Forcing parents into work

Back in the 1970s, the government paid benefits like the Family Income Supplement up until a child was 16. One adult in the family could work, and the other didn’t have to. However, in recent decades, successive governments have pushed to force parents into work when their children are younger and younger. A good example is Income Support – a benefit which Universal Credit is replacing. As a DWP document noted in 2011:

Income Support (IS) is the main income-replacement benefit for lone parents. Before November 2008, lone parents with a youngest child up to the age of 16 could claim IS as a lone parent. Since then, this threshold age has been reduced first to 12 and then 10. The age reduced to 7 on 25 October 2010.

This was part of a DWP plan to reduce the qualifying age further, to five. In other words, it forced lone parents into work by removing their money. It’s the same story with Universal Credit. To get your benefits, you now have to work – and pack your three-year-old child off to nursery, whether you want to or not. What netmums failed to mention regarding this latest policy is that the DWP will sanction parents who fail to comply. So, parents on Universal Credit will have little choice.

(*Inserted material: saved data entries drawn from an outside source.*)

(** * Reachable functions of the oblivious-hashing pass

    A shallow embedding of [src/ReachableFunctions.cpp]: the per-query
    signature index, the depth-first walk over the call graph, the worklist
    that closes the reachable set under indirect calls and callback
    arguments, and the module pass that reports the result for [main]. *)

From Stdlib Require Import Ascii.
From stdpp Require Import gmap strings list fin_maps fin_sets.

Set Warnings "-clear-no-such-hyp".

(** ** Program model *)

(** A [llvm::Function*] and a [llvm::CallGraphNode*] are addresses; only their
    identity matters. *)
Abbreviation Func := nat.
Abbreviation NodeId := nat.

(** Modelled from the spec: [FunctionSet] is declared in
    [ReachableFunctions.h], which is not among the sources.  The spec has it
    as a set of function identities in which a function appears at most once
    and insertion order is irrelevant. *)
Abbreviation FunctionSet := (gset Func).

(** [llvm::FunctionType]: LLVM uniques types, so pointer equality is
    structural equality of return and parameter types. *)
Record FunctionType := MkFunctionType {
  returnType : nat;
  paramTypes : list nat
}.

#[global] Instance FunctionType_eq_dec : EqDecision FunctionType.
Proof. solve_decision. Defined.

#[global] Instance FunctionType_countable : Countable FunctionType.
Proof.
  apply (inj_countable' (fun t => (returnType t, paramTypes t))
                        (fun p => MkFunctionType p.1 p.2)).
  by intros [].
Defined.

(** [llvm::Type] as far as the pass looks at it: a function type or not. *)
Inductive LType :=
  | FunctionTy (ft : FunctionType)
  | OtherTy (code : nat).

(** An argument operand: [dyn_cast<llvm::Function>] succeeds on
    [FunctionRef], any other value only exposes its type. *)
Inductive Value :=
  | FunctionRef (f : Func)
  | OtherValue (ty : LType).

(** What [CallInst] and [InvokeInst] share. *)
Record CallSite := MkCallSite {
  getCalledFunction : option Func;
  getFunctionType : FunctionType;
  argOperands : list Value
}.

Inductive Instruction :=
  | CallInst (cs : CallSite)
  | InvokeInst (cs : CallSite)
  | OtherInst.

Definition BasicBlock := list Instruction.

Record Function := MkFunction {
  getName : string;
  funType : FunctionType;
  blocks : list BasicBlock
}.

(** [llvm::Module]: the functions it owns, by address. *)
Abbreviation Module := (gmap Func Function).

(** [GlobalValue::isDeclaration] on a function: it has no basic block.  An
    address the module does not own has no body either. *)
Definition isDeclaration (M : Module) (f : Func) : bool :=
  match M !! f with
  | Some fn => bool_decide (blocks fn = [])
  | None => true
  end.

Definition body (M : Module) (f : Func) : list BasicBlock :=
  match M !! f with
  | Some fn => blocks fn
  | None => []
  end.

(** [llvm::CallGraphNode]: the function it stands for (null for the external
    nodes) and the callee node of each call record. *)
Record CallGraphNode := MkNode {
  getFunction : option Func;
  calledNodes : list (option NodeId)
}.

(** [llvm::CallGraph]: [operator[]] and the nodes behind the node
    addresses.  [operator[]] is read as null on a function the graph does not
    know, which the walk tests for. *)
Record CallGraph := MkCallGraph {
  cg_index : Func → option NodeId;
  cg_node : NodeId → CallGraphNode
}.

(** The order in which a [FunctionSet] is iterated is not fixed by the
    container: any enumeration of its elements. *)
Class IterationOrder := {
  iterate : FunctionSet → list Func;
  iterate_perm : ∀ s, iterate s ≡ₚ elements s
}.

#[global] Program Instance elements_order : IterationOrder :=
  {| iterate := elements |}.
Next Obligation. done. Qed.
Lemma zip_fmap_same {A B C} (f : A -> B) (g : A -> C) (l : list A) :
  zip (f <$> l) (g <$> l) = (fun x => (f x, g x)) <$> l.
Proof. induction l as [|x l IH]; [done|]. csimpl. by rewrite IH. Qed.

Lemma new_label_NoDup lnames names :
  NoDup names -> Forall no_new names -> NoDup (new_label lnames <$> names).
Proof.
  intros Hnd Hnn. apply NoDup_fmap_2_strong; [|done].
  rewrite Forall_forall in Hnn.
  intros x y Hx Hy. unfold new_label.
  destruct (decide (x ∈ lnames)), (decide (y ∈ lnames)); intros Heq.
  - by apply app_new_inj.
  - symmetry in Heq. by destruct (no_new_app_new x y (Hnn _ Hy)).
  - by destruct (no_new_app_new y x (Hnn _ Hx)).
  - done.
Qed.

Lemma set_named_other c vs A c' v :
  c <> c' -> (c', v) ∈ A -> (c', v) ∈ set_named c vs A.
Proof.
  intros Hne Hin. unfold set_named. apply list_elem_of_fmap.
  exists (c', v). split; [|done].
  by rewrite (proj2 (named_false c (c', v))) by (simpl; congruence).
Qed.

Lemma set_named_hit c vs A :
  c ∈ A.*1 -> (c, vs) ∈ set_named c vs A.
Proof.
  intros (col & -> & Hin)%list_elem_of_fmap. unfold set_named.
  apply list_elem_of_fmap. exists col. split; [|done].
  by rewrite (proj2 (named_true col.1 col)).
Qed.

No choice under capitalism

‘Choice’ is the point here – not some rose-tinted nostalgia for a time when one parent was a home-maker. If you’re a middle-class family where one parent is earning enough to keep you all, then the other parent has the choice to stay at home and focus on their children and house. This choice, however, has been taken away from poorer families – for whom it previously, albeit precariously, existed.

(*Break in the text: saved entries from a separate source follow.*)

(** The inner loop over [parts]: [int(part)] is appended, a [ValueError]
    is reported and skipped.  [py_int] is [int] on a [str], [None] when it
    raises [ValueError]. *)
Fixpoint read_parts (py_int : str -> option Z) (parts : list str) : list Z :=
  match parts with
  | [] => []
  | part :: parts' =>
      match py_int part with
      | Some uid => uid :: read_parts py_int parts'
      | None => read_parts py_int parts'
      end
  end.

(** The body of the loop over the lines: what one line appends. *)
Definition read_line (py_int : str -> option Z) (line : str) : list Z :=
  let line := strip line in
  (* Skip empty lines and comments *)
  if (String.eqb line "" || is_comment line)%bool then []
  else read_parts py_int (split (commas_to_spaces line)).

(** [read_uids_from_stream]; the stream is the list of its lines. *)
Fixpoint read_uids_from_stream (py_int : str -> option Z) (stream : list str) : list Z :=
  match stream with
  | [] => []
  | line :: stream' => read_line py_int line ++ read_uids_from_stream py_int stream'
  end.

(** The figures [preview_deletion] prints in its summary. *)
Record summary := {
  provided : Z;
  found_count : Z;
  not_found : Z;
  total_size : Z
}.

(** The rows of [SELECT ... FROM emails WHERE uid IN (uids)].  The summary
    does not depend on their order, which [ORDER BY date_parsed DESC] gives. *)
Definition selected_rows (d : conn) (uids : list Z) : list (Z * email_row) :=
  filter (fun p => fst p ∈ uids) (map_to_list (emails d)).

(** [preview_deletion]: [None] when there is nothing to delete.  The
    SELECT raises [sqlite3.OperationalError] when it has more than
    [max_variables] placeholders, which SQLite finds while it parses the
    statement, and when the file has no tables: [get_connection] is called
    without [init_db]. *)
Definition preview_deletion (max_variables : nat) (d : database) (uids : list Z)
  : result (option summary) :=
  match uids with
  | [] => Return None
  | _ =>
      if (max_variables <? length uids)%nat
      then Raise (Sqlite3Error "too many SQL variables")
      else
        match d with
        | NoTables => Raise (Sqlite3Error "no such table: emails")
        | Tables db =>
            let rows := selected_rows db uids in
            let found := Z.of_nat (length rows) in
            Return (Some {| provided := Z.of_nat (length uids);
                            found_count := found;
                            not_found := Z.of_nat (length uids) - found;
                            total_size :=
                              fold_left (fun acc p => acc + size_bytes (row_data (snd p)))
                                rows 0 |})
        end
  end.

End Dryrun.

(** ** delete.py: the command line *)

Module Cli.
Import Db Imap.

(** [str(n)] of a length. *)
Definition str_of_nat (n : nat) : str :=
  DecimalString.NilEmpty.string_of_uint (Nat.to_uint n).

(** The namespace [parse_args] returns. *)
Record args := {
  uids : list Z;
  file : option (list str);
  confirm : bool;
  yes : bool;
  batch_size : Z
}.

Moreover, the type of work poorer parents will end up in is likely to be low-skilled, with unsociable hours – placing a further detriment on family life. “Time poverty” is something that’s rarely discussed, but it’s very real. As the BBC wrote in 2022:

Research suggests that primary caregivers of many kinds – particularly low-income mothers without access to the support structures available to higher earners – are particularly prone to time pressure, and the chronically time poor often find themselves trapped in a cycle of social and economic poverty.

The knock on effect of all this is far-reaching – from health, to diet, to personal lives – yet successive governments’ push to force as many people into work as possible has continued regardless.

This is a capitalist sleight-of-hand: forcing all parents to work ensures more tax revenue comes in; forcing parents to use childcare creates jobs in that industry, and creating jobs in that industry ensures more tax revenue comes in. Ultimately, though, this is a loss for parents, and more importantly children – for whom the cycle will likely repeat itself again.